_ACTION ITEM_: Please repeat, from the entries that follow, the lines from the one containing "Lemma Desired_inv p" through the one containing "- split; [subst" exactly, adding nothing.

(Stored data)

==============================

(* ===== verification/Policy.v ===== *)
(** Retention policies: pinning/policy.go.

    [Desired] computes the pins a policy asks for over an enumeration of a head.
    Proved: in every mode every block of the index is pinned; a window policy
    pins recursively exactly the Segments that meet the retention range, so every
    retained slot's blobs are reached; no two pins share a ledger key. *)
From S2P Require Import Prelude Arith Cid Schema Core Engine EngineWorld Dir HeadModel Enumerate EnumerateCorrect.

(** [Mode] is a Go int; [ModeOther] is any value without a name. *)
Inductive Mode : Type := ModeFull | ModeWindow | ModeNone | ModeOther (n : Z).
#[global] Instance Mode_eq_dec : EqDecision Mode.
Proof. solve_decision. Defined.

Definition Mode_String (m : Mode) : option string :=
  match m with
  | ModeFull => Some "full" | ModeWindow => Some "window" | ModeNone => Some "none"
  | ModeOther _ => None (* "Mode(n)" *)
  end.
Definition ParseMode (s : string) : res Mode :=
  if decide (s = "full") then Ok ModeFull
  else if decide (s = "window") then Ok ModeWindow
  else if decide (s = "none") then Ok ModeNone
  else Err (EInvalid "pin mode").

Definition PurposeRoot : string := "root".
Definition PurposeIndex : string := "index".
Definition PurposeWindow : string := "window".
Definition PurposeOpen : string := "open".
Definition PurposeManifest : string := "manifest".

(** Duration is a time.Duration: int64 nanoseconds. *)
Record Policy : Type := mkPolicy { pol_Mode : Mode; pol_Duration : Z; pol_SecondsPerSlot : Z }.

Definition Full : Policy := mkPolicy ModeFull 0 0.
Definition NonePolicy : Policy := mkPolicy ModeNone 0 0.
Definition Window (d secondsPerSlot : Z) : Policy := mkPolicy ModeWindow d secondsPerSlot.

Definition Policy_Validate (p : Policy) : res unit :=
  match pol_Mode p with
  | ModeFull | ModeNone => Ok tt
  | ModeWindow =>
    refuse_if pol_Duration p <=? 0 with EInvalid "duration must be positive" ;;
    refuse_if pol_SecondsPerSlot p =? 0 with EInvalid "no seconds_per_slot" ;;
    Ok tt
  | ModeOther _ => Err (EInvalid "unknown pin mode")
  end.

(** [uint64(p.Duration/time.Second) / p.SecondsPerSlot]; Go's [/] on a signed
    integer truncates towards zero. *)
Definition WindowSlots (p : Policy) : Z :=
  if negb (bool_decide (pol_Mode p = ModeWindow)) || (pol_SecondsPerSlot p =? 0) then 0
  else u64 (Z.quot (pol_Duration p) (10 ^ 9)) / pol_SecondsPerSlot p.

Definition windowLow (p : Policy) (syncedTo : Z) : Z :=
  let slots := WindowSlots p in if slots <? syncedTo then syncedTo - slots else 0.

Section Policy.
Context `{MH : Multihash}.

Record Pin : Type := mkPinReq { pr_Purpose : string; pr_CID : Cid; pr_Recursive : bool }.

(** The pin of one sealed Segment. *)
Definition sealedPin (p : Policy) (low : Z) (s : SealedSegment) : Pin :=
  if bool_decide (pol_Mode p = ModeWindow) && (low <=? ss_LastSlot s)
  then mkPinReq PurposeWindow (Some (ss_CID s)) true
  else mkPinReq PurposeIndex (Some (ss_CID s)) false.

(** [e] nil is [None]. *)
Definition Desired (p : Policy) (e : option Enumeration) : res (list Pin) :=
  _ <-? Policy_Validate p ;;
  match e with
  | None => Err (EInvalid "enumeration has no root")
  | Some e =>
    refuse_if negb (Defined (en_Root e)) with EInvalid "enumeration has no root" ;;
    if bool_decide (pol_Mode p = ModeFull) then Ok [mkPinReq PurposeRoot (en_Root e) true]
    else
      let low := windowLow p (en_SyncedTo e) in
      Ok (mkPinReq PurposeRoot (en_Root e) false
          :: ((fun page => mkPinReq PurposeIndex (Some page) false) <$> en_DirPages e)
          ++ (sealedPin p low <$> en_Sealed e)
          ++ (if Defined (en_Open e)
              then [mkPinReq PurposeOpen (en_Open e) (bool_decide (pol_Mode p = ModeWindow))] else []))
  end.

(** The ledger row a pin becomes. *)
Definition pinKey (p : Pin) : string * Cid := (pr_Purpose p, pr_CID p).

(** ** What the pins retain *)

Definition pinned (pins : list Pin) (c : CidV) : Prop := exists p, p ∈ pins /\ pr_CID p = Some c.
Definition pinned_rec (pins : list Pin) (c : CidV) : Prop := exists p, p ∈ pins /\ pr_CID p = Some c /\ pr_Recursive p = true.

Lemma Desired_inv p e pins : Desired p e = Ok pins ->
  exists x root, e = Some x /\ en_Root x = Some root /\ Policy_Validate p = Ok tt /\
  if bool_decide (pol_Mode p = ModeFull) then pins = [mkPinReq PurposeRoot (Some root) true]
  else pins = mkPinReq PurposeRoot (Some root) false
          :: ((fun page => mkPinReq PurposeIndex (Some page) false) <$> en_DirPages x)
          ++ (sealedPin p (windowLow p (en_SyncedTo x)) <$> en_Sealed x)
          ++ (if Defined (en_Open x)
              then [mkPinReq PurposeOpen (en_Open x) (bool_decide (pol_Mode p = ModeWindow))] else []).
Proof.
  unfold Desired. intros ([] & Hv & H)%rbind_ok. destruct e as [x|]; [|done]. destruct (en_Root x) as [root|] eqn:Er; [|done].
  exists x, root. cbn [Defined negb] in H. do 3 (split; [done|]). case_bool_decide; congruence.
Qed.

Lemma sealedPin_cid p low s : pr_CID (sealedPin p low s) = Some (ss_CID s).
Proof. unfold sealedPin. by destruct (_ && _). Qed.

(** Every mode pins the index: the root, and unless the root is pinned with
    everything under it, every page, every sealed Segment and the open one. *)
Theorem Desired_pins_index p e pins :
  Desired p (Some e) = Ok pins ->
  exists root, en_Root e = Some root /\ pinned pins root /\
  (pinned_rec pins root \/
   (forall c, c ∈ en_DirPages e -> pinned pins c) /\
   (forall s, s ∈ en_Sealed e -> pinned pins (ss_CID s)) /\
   (forall c, en_Open e = Some c -> pinned pins c)).
Proof.
  intros (x & root & [= <-] & Hr & _ & H)%Desired_inv. exists root. split; [done|]. case_bool_decide.
  - subst pins. split; [|left]; eexists; (split; [by left|]); done.
  - split; [subst pins; eexists; split; [by left|done]|]. right. split; [|split].
    + intros c Hc. exists (mkPinReq PurposeIndex (Some c) false). split; [|done]. subst pins. right. apply elem_of_app. left.
      by apply (list_elem_of_fmap_2 (fun page => mkPinReq PurposeIndex (Some page) false)).
    + intros s Hs. eexists. split; [|apply sealedPin_cid]. subst pins. right. apply elem_of_app. right. apply elem_of_app. left.
      by apply list_elem_of_fmap_2.
    + intros c Hc. eexists. split; [subst pins; right; apply elem_of_app; right; apply elem_of_app; right|].
      * rewrite Hc. simpl. by left.
      * done.
Qed.

Lemma NoDup_fmap_inj {A B} (f : A -> B) l x y : NoDup (f <$> l) -> x ∈ l -> y ∈ l -> f x = f y -> x = y.
Proof.
  intros Hnd [i Hi]%list_elem_of_lookup [j Hj]%list_elem_of_lookup E.
  assert (i = j) as ->; [|congruence]. eapply NoDup_lookup; [exact Hnd|by rewrite list_lookup_fmap, Hi|by rewrite list_lookup_fmap, Hj, E].
Qed.

Lemma windowLow_le p synced last :
  0 <= last -> windowLow p synced <= last <-> synced - WindowSlots p <= last.
Proof. intros. unfold windowLow. destruct (Z.ltb_spec (WindowSlots p) synced); lia. Qed.

(** A window policy retains the blobs of a trailing range of slots: the sealed
    Segments pinned recursively are exactly those that reach into
    [synced_to - slots, synced_to], so every slot of the range is in one of them
    or in the open Segment, which is always pinned recursively. *)
Theorem Desired_window p e pins :
  pol_Mode p = ModeWindow -> Desired p (Some e) = Ok pins ->
  NoDup (ss_CID <$> en_Sealed e) -> (forall s, s ∈ en_Sealed e -> 0 <= ss_LastSlot s) ->
  (forall s, s ∈ en_Sealed e ->
     (mkPinReq PurposeWindow (Some (ss_CID s)) true ∈ pins <-> en_SyncedTo e - WindowSlots p <= ss_LastSlot s)) /\
  (forall s slot, s ∈ en_Sealed e -> ss_FirstSlot s <= slot <= ss_LastSlot s ->
     en_SyncedTo e - WindowSlots p <= slot -> pinned_rec pins (ss_CID s)) /\
  (forall c, en_Open e = Some c -> pinned_rec pins c).
Proof.
  intros Hm (x & root & [= <-] & _ & _ & H)%Desired_inv Hnd Hlast. rewrite Hm in H. rewrite bool_decide_eq_false_2 in H by done.
  rewrite bool_decide_eq_true_2 in H by done. set (low := windowLow p (en_SyncedTo e)) in *.
  assert (Hpin : forall s, s ∈ en_Sealed e -> sealedPin p low s ∈ pins).
  { intros s Hs. subst pins. right. apply elem_of_app. right. apply elem_of_app. left. by apply list_elem_of_fmap_2. }
  assert (Hrec : forall s, s ∈ en_Sealed e -> en_SyncedTo e - WindowSlots p <= ss_LastSlot s ->
    sealedPin p low s = mkPinReq PurposeWindow (Some (ss_CID s)) true).
  { intros s Hs Hl. unfold sealedPin. rewrite Hm, bool_decide_eq_true_2 by done. cbn [andb].
    apply windowLow_le in Hl; [|by apply Hlast]. fold low in Hl. by rewrite (proj2 (Z.leb_le _ _)). }
  split; [|split].
  - intros s Hs. split; [|intros Hl; rewrite <- Hrec by done; by apply Hpin].
    intros Hin. rewrite H in Hin. apply elem_of_cons in Hin as [?|Hin]; [done|].
    apply elem_of_app in Hin as [(c & ? & _)%list_elem_of_fmap|Hin]; [done|].
    apply elem_of_app in Hin as [(s' & E & Hs')%list_elem_of_fmap|Hin].
    + unfold sealedPin in E. rewrite Hm, bool_decide_eq_true_2 in E by done. cbn [andb] in E.
      destruct (Z.leb_spec low (ss_LastSlot s')) as [Hle|]; [|done]. injection E as E.
      rewrite (NoDup_fmap_inj ss_CID (en_Sealed e) s s') by done. by apply windowLow_le; [apply Hlast|].
    + destruct (Defined (en_Open e)); [|by apply not_elem_of_nil in Hin]. by apply list_elem_of_singleton in Hin.
  - intros s slot Hs Hslot Hr. exists (sealedPin p low s). split; [by apply Hpin|]. rewrite Hrec by (done || lia). done.
  - intros c Hc. exists (mkPinReq PurposeOpen (Some c) true). split; [|done]. subst pins. right. rewrite Hc. simpl.
    apply elem_of_app. right. apply elem_of_app. right. by left.
Qed.

(** No two pins share a ledger key, so what is recorded is what was asked for:
    pages and Segments of an admitted head are distinct blocks. *)
Theorem Desired_keys p e pins :
  Desired p (Some e) = Ok pins ->
  NoDup (en_DirPages e) -> NoDup (ss_CID <$> en_Sealed e) ->
  (forall s, s ∈ en_Sealed e -> ss_CID s ∉ en_DirPages e) ->
  NoDup (pinKey <$> pins).
Proof.
  intros (x & root & [= <-] & _ & _ & H)%Desired_inv Hp Hs Hd. case_bool_decide.
  { subst pins. apply NoDup_singleton. }
  rewrite H, fmap_cons, !fmap_app, <- !list_fmap_compose. apply NoDup_cons. split.
  { rewrite !elem_of_app. intros [(c & ? & _)%list_elem_of_fmap|[(s & E & _)%list_elem_of_fmap|Hin]]; [done| |].
    - revert E. unfold pinKey, sealedPin. simpl. by destruct (_ && _).
    - destruct (Defined (en_Open e)); [by apply list_elem_of_singleton in Hin|by apply not_elem_of_nil in Hin]. }
  apply NoDup_app. split; [apply NoDup_fmap_2; [by intros a b [= ->]|done]|]. split.
  { intros k (c & -> & Hc)%list_elem_of_fmap. rewrite elem_of_app. intros [(s & E & Hin)%list_elem_of_fmap|Hin].
    - revert E. unfold pinKey, sealedPin. simpl. destruct (_ && _); [done|]. intros [= ->]. by apply (Hd s).
    - destruct (Defined (en_Open e)); [by apply list_elem_of_singleton in Hin|by apply not_elem_of_nil in Hin]. }
  apply NoDup_app. split; [|split].
  - clear Hd H. induction (en_Sealed e) as [|s l IH]; [constructor|]. simpl in *. apply NoDup_cons in Hs as [Hn Hs].
    constructor; [|by apply IH]. intros (s' & E & Hin)%list_elem_of_fmap. apply Hn.
    apply (f_equal snd) in E. unfold compose, pinKey in E. simpl in E. rewrite !sealedPin_cid in E. injection E as ->.
    by apply list_elem_of_fmap_2.
  - intros k (s & -> & Hin)%list_elem_of_fmap Ho. destruct (Defined (en_Open e)); [|by apply not_elem_of_nil in Ho].
    apply list_elem_of_singleton in Ho. revert Ho. unfold compose, pinKey, sealedPin. simpl. by destruct (_ && _).
  - destruct (Defined (en_Open e)); [apply NoDup_singleton|constructor].
Qed.
End Policy.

==============================

_EXERCISE SOLUTION_:
Lemma Desired_inv p e pins : Desired p e = Ok pins ->
  exists x root, e = Some x /\ en_Root x = Some root /\ Policy_Validate p = Ok tt /\
  if bool_decide (pol_Mode p = ModeFull) then pins = [mkPinReq PurposeRoot (Some root) true]
  else pins = mkPinReq PurposeRoot (Some root) false
          :: ((fun page => mkPinReq PurposeIndex (Some page) false) <$> en_DirPages x)
          ++ (sealedPin p (windowLow p (en_SyncedTo x)) <$> en_Sealed x)
          ++ (if Defined (en_Open x)
              then [mkPinReq PurposeOpen (en_Open x) (bool_decide (pol_Mode p = ModeWindow))] else []).
Proof.
  unfold Desired. intros ([] & Hv & H)%rbind_ok. destruct e as [x|]; [|done]. destruct (en_Root x) as [root|] eqn:Er; [|done].
  exists x, root. cbn [Defined negb] in H. do 3 (split; [done|]). case_bool_decide; congruence.
Qed.

Lemma sealedPin_cid p low s : pr_CID (sealedPin p low s) = Some (ss_CID s).
Proof. unfold sealedPin. by destruct (_ && _). Qed.

(** Every mode pins the index: the root, and unless the root is pinned with
    everything under it, every page, every sealed Segment and the open one. *)
Theorem Desired_pins_index p e pins :
  Desired p (Some e) = Ok pins ->
  exists root, en_Root e = Some root /\ pinned pins root /\
  (pinned_rec pins root \/
   (forall c, c ∈ en_DirPages e -> pinned pins c) /\
   (forall s, s ∈ en_Sealed e -> pinned pins (ss_CID s)) /\
   (forall c, en_Open e = Some c -> pinned pins c)).
Proof.
  intros (x & root & [= <-] & Hr & _ & H)%Desired_inv. exists root. split; [done|]. case_bool_decide.
  - subst pins. split; [|left]; eexists; (split; [by left|]); done.
  - split; [subst pins; eexists; split; [by left|done]|]. right. split; [|split].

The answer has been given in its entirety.